# intermittant judder in steering



## frankie1693 (Feb 22, 2011)

I been test driving an x trail 2.2 diesel. getting a violent judder in steering wheel. swiched from Auto to 2wd drive and it stopped. Couldnt reproduce it by changing back, Had similar problem on first drive dealer 'cured it by balancing front wheels.
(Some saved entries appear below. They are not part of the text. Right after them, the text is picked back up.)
(* ===== verification/Models.v ===== *)
(** * The metadata database

    The tables of [server/models/] that provisioning uses: one inductive type
    per Python enum (in a module of the enum's name, so a constructor reads as
    in the source), one record per model class with its columns, and the
    database [DB] as a record of finite maps keyed by primary key.  The ORM's
    [updated_at] hook and relationship attributes are not columns here: a
    relationship is the query it stands for ([resource_credentials], ...). *)

From S2P Require Import Prelude.

(** ** JSON documents

    A text column that holds JSON is its decoded value, or [Malformed] when
    [json.loads] rejects it; object keys are kept in the order given. *)
Inductive json : Type :=
| JNull
| JBool (b : bool)
| JNum (z : Z)
| JStr (s : string)
| JArr (l : list json)
| JObj (l : list (string * json)).

Inductive json_text : Type :=
| Encodes (j : json)
| Malformed.

Fixpoint json_eq (j k : json) : {j = k} + {j ≠ k}.
Proof.
  refine (match j, k with
    | JNull, JNull => left eq_refl
    | JBool a, JBool b => cast_if (decide (a = b))
    | JNum a, JNum b => cast_if (decide (a = b))
    | JStr a, JStr b => cast_if (decide (a = b))
    | JArr a, JArr b => cast_if (@list_eq_dec json json_eq a b)
    | JObj a, JObj b => cast_if (@list_eq_dec _ (@prod_eq_dec string _ json json_eq) a b)
    | _, _ => right _
    end); congruence.
Defined.
#[export] Instance json_eq_dec : EqDecision json := json_eq.

#[export] Instance json_text_eq_dec : EqDecision json_text.
Proof. solve_decision. Defined.

Definition json_dumps (j : json) : json_text := Encodes j.
Definition json_loads (t : json_text) : option json :=
  match t with Encodes j => Some j | Malformed => None end.

(** [payload.get(key)] of a JSON object. *)
Fixpoint json_get (key : string) (l : list (string * json)) : option json :=
  match l with
  | [] => None
  | (k, v) :: l' => if String.eqb k key then Some v else json_get key l'
  end.

(** ** Enumerations *)

Module DBInstanceStatus.
Inductive t : Set := | CREATING | READY | FAILED | DELETING | COOLING_DOWN | RESTORING
  | DELETED | DELETE_FAILED.

#[global] Instance t_eq_dec : EqDecision t.
Proof. solve_decision. Defined.

Definition value (x : t) : string :=
  match x with
  | CREATING => "creating"
  | READY => "ready"
  | FAILED => "failed"
  | DELETING => "deleting"
  | COOLING_DOWN => "cooling_down"
  | RESTORING => "restoring"
  | DELETED => "deleted"
  | DELETE_FAILED => "delete_failed"
  end.

End DBInstanceStatus.

Module LeaseProvisioningStep.
Inductive t : Set := | PENDING | RESOURCE_CONFIG_CREATED | TENANT_CREATED | USER_CREATED
  | DATABASE_CREATED | GRANTED | VERIFIED.

#[global] Instance t_eq_dec : EqDecision t.
Proof. solve_decision. Defined.

Definition value (x : t) : string :=
  match x with
  | PENDING => "pending"
  | RESOURCE_CONFIG_CREATED => "resource_config_created"
  | TENANT_CREATED => "tenant_created"
  | USER_CREATED => "user_created"
  | DATABASE_CREATED => "database_created"
  | GRANTED => "granted"
  | VERIFIED => "verified"
  end.

End LeaseProvisioningStep.

Module LeaseCleanupStep.
Inductive t : Set := | PENDING | DATABASE_DROPPED | TENANT_DROPPED | RESOURCE_CONFIG_DROPPED
  | RESIDUE_VERIFIED.

#[global] Instance t_eq_dec : EqDecision t.
Proof. solve_decision. Defined.

Definition value (x : t) : string :=
  match x with
  | PENDING => "pending"
  | DATABASE_DROPPED => "database_dropped"
  | TENANT_DROPPED => "tenant_dropped"
  | RESOURCE_CONFIG_DROPPED => "resource_config_dropped"
  | RESIDUE_VERIFIED => "residue_verified"
  end.

End LeaseCleanupStep.

Module DeleteLifecycleStep.
Inductive t : Set := | PENDING | ACCOUNT_LOCKED | SESSIONS_TERMINATED | DISCONNECTED
  | COOLING_DOWN | LOGICAL_CLEANUP | PHYSICAL_DESTROY | SANITIZE_DISPATCH | COMPLETE.

#[global] Instance t_eq_dec : EqDecision t.
Proof. solve_decision. Defined.

Definition value (x : t) : string :=
  match x with
  | PENDING => "pending"
  | ACCOUNT_LOCKED => "account_locked"
  | SESSIONS_TERMINATED => "sessions_terminated"
  | DISCONNECTED => "disconnected"
  | COOLING_DOWN => "cooling_down"
  | LOGICAL_CLEANUP => "logical_cleanup"
  | PHYSICAL_DESTROY => "physical_destroy"
  | SANITIZE_DISPATCH => "sanitize_dispatch"
  | COMPLETE => "complete"
  end.

End DeleteLifecycleStep.

Module ProvisioningMode.
Inductive t : Set := | DEDICATED | MULTITENANT.

#[global] Instance t_eq_dec : EqDecision t.
Proof. solve_decision. Defined.

Definition value (x : t) : string :=
  match x with
  | DEDICATED => "dedicated"
  | MULTITENANT => "multitenant"
  end.

End ProvisioningMode.

Module InstanceEngine.
Inductive t : Set := | POLARDB_MYSQL.

#[global] Instance t_eq_dec : EqDecision t.
Proof. solve_decision. Defined.

Definition value (x : t) : string :=
  match x with
  | POLARDB_MYSQL => "polardb_mysql"
  end.

End InstanceEngine.

Module InstanceTopology.
Inductive t : Set := | SINGLE_TENANT | MULTITENANT.

#[global] Instance t_eq_dec : EqDecision t.
Proof. solve_decision. Defined.

Definition value (x : t) : string :=
  match x with
  | SINGLE_TENANT => "single_tenant"
  | MULTITENANT => "multitenant"
  end.

End InstanceTopology.

Module AllocationMode.
Inductive t : Set := | AUTO_PROVISIONED | POOLED | REGISTERED | DEDICATED_POOL.

#[global] Instance t_eq_dec : EqDecision t.
Proof. solve_decision. Defined.

End AllocationMode.

Module InstanceStatus.
Inductive t : Set := | CREATING | ACTIVE | STOPPED | FAILED.

#[global] Instance t_eq_dec : EqDecision t.
Proof. solve_decision. Defined.

End InstanceStatus.

Module ReclaimPolicy.
Inductive t : Set := | DESTROY | SANITIZE_AND_REUSE.

#[global] Instance t_eq_dec : EqDecision t.
Proof. solve_decision. Defined.

Definition value (x : t) : string :=
  match x with
  | DESTROY => "destroy"
  | SANITIZE_AND_REUSE => "sanitize_and_reuse"
  end.

End ReclaimPolicy.

Module CredentialPurpose.
Inductive t : Set := | PROVISIONING_ADMIN | DIRECT_ACCESS | RESOURCE_ACCESS.

#[global] Instance t_eq_dec : EqDecision t.
Proof. solve_decision. Defined.

End CredentialPurpose.

Module CredentialCapability.
Inductive t : Set := | READONLY | READWRITE | ADMIN.

#[global] Instance t_eq_dec : EqDecision t.
Proof. solve_decision. Defined.

End CredentialCapability.

Module CredentialStatus.
Inductive t : Set := | ACTIVE | REVOKED.

#[global] Instance t_eq_dec : EqDecision t.
Proof. solve_decision. Defined.

End CredentialStatus.

Module ProvisioningBackendStatus.
Inductive t : Set := | ACTIVE | DRAINING | DISABLED.

#[global] Instance t_eq_dec : EqDecision t.
Proof. solve_decision. Defined.

End ProvisioningBackendStatus.

Module ProvisioningBackendType.
Inductive t : Set := | MULTITENANT | DEDICATED_POOL.

#[global] Instance t_eq_dec : EqDecision t.
Proof. solve_decision. Defined.

End ProvisioningBackendType.

Module AgentStatus.
Inductive t : Set := | ACTIVE | DISABLED.

#[global] Instance t_eq_dec : EqDecision t.
Proof. solve_decision. Defined.

End AgentStatus.

Module DedicatedPoolStatus.
Inductive t : Set := | ACTIVE | DRAINING | DISABLED.

#[global] Instance t_eq_dec : EqDecision t.
Proof. solve_decision. Defined.

End DedicatedPoolStatus.

Module DedicatedMemberStatus.
Inductive t : Set := | REPLENISHING | AVAILABLE | ALLOCATED_PREPARING | ALLOCATED | COOLING_DOWN
  | SANITIZING | QUARANTINED | DELETING | DELETED.

#[global] Instance t_eq_dec : EqDecision t.
Proof. solve_decision. Defined.

End DedicatedMemberStatus.

Module ReadinessStatus.
Inductive t : Set := | FRESH | STALE | CHECKING.

#[global] Instance t_eq_dec : EqDecision t.
Proof. solve_decision. Defined.

End ReadinessStatus.

Module DedicatedPreparationStep.
Inductive t : Set := | PENDING | PURCHASE_INTENT_STORED | PURCHASE_REQUESTED | CLUSTER_READY
  | ENDPOINT_RESOLVED | LIFECYCLE_ACCOUNT_STORED | LIFECYCLE_ACCOUNT_CREATED
  | SANDBOX_ACCOUNT_STORED | SANDBOX_ACCOUNT_CREATED | DATABASE_CREATED | OPENAPI_READY
  | PRIVILEGES_GRANTED | VERIFIED.

#[global] Instance t_eq_dec : EqDecision t.
Proof. solve_decision. Defined.

End DedicatedPreparationStep.

Module LifecycleAdministratorPolicy.
Inductive t : Set := | PAS_MANAGED | ADMIN_PROVIDED.

#[global] Instance t_eq_dec : EqDecision t.
Proof. solve_decision. Defined.

End LifecycleAdministratorPolicy.


Module PermissionSyncMode.
Inductive t : Set := | DRY_RUN | APPLY.

#[global] Instance t_eq_dec : EqDecision t.
Proof. solve_decision. Defined.

End PermissionSyncMode.

Module PermissionSyncStatus.
Inductive t : Set := | PENDING | RUNNING | SUCCEEDED | FAILED.

#[global] Instance t_eq_dec : EqDecision t.
Proof. solve_decision. Defined.

End PermissionSyncStatus.

Module PermissionSyncTargetStatus.
Inductive t : Set := | PENDING | RUNNING | SUCCEEDED | FAILED.

#[global] Instance t_eq_dec : EqDecision t.
Proof. solve_decision. Defined.

End PermissionSyncTargetStatus.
Any ideas its a nice car and a good deal should i walk away?


----------



## frankie1693 (Feb 22, 2011)

*sorted*

I found the answer on another foum. a front brake caliper was seizing. the dealer replaced it and its sorted it so I've decided to buy it welcome me to the X trail owners club.


----------



## arcndcmrc (Jan 12, 2015)

*brake caliper*

how can the brake caliper seizing cause judder? wouldn't it just make the care pull to the side of the "braking?"


----------



## quadraria10 (Jul 6, 2010)

arcndcmrc said:


> how can the brake caliper seizing cause judder? wouldn't it just make the care pull to the side of the "braking?"


It may be a bit of a mystery, but its a 4 year old post and the guy never posted again so we can only assume that there was a problem with caliper pins or slides. My guess is it was the rotors and he didn't really understand the problem or get a proper explanation for what was done.


----------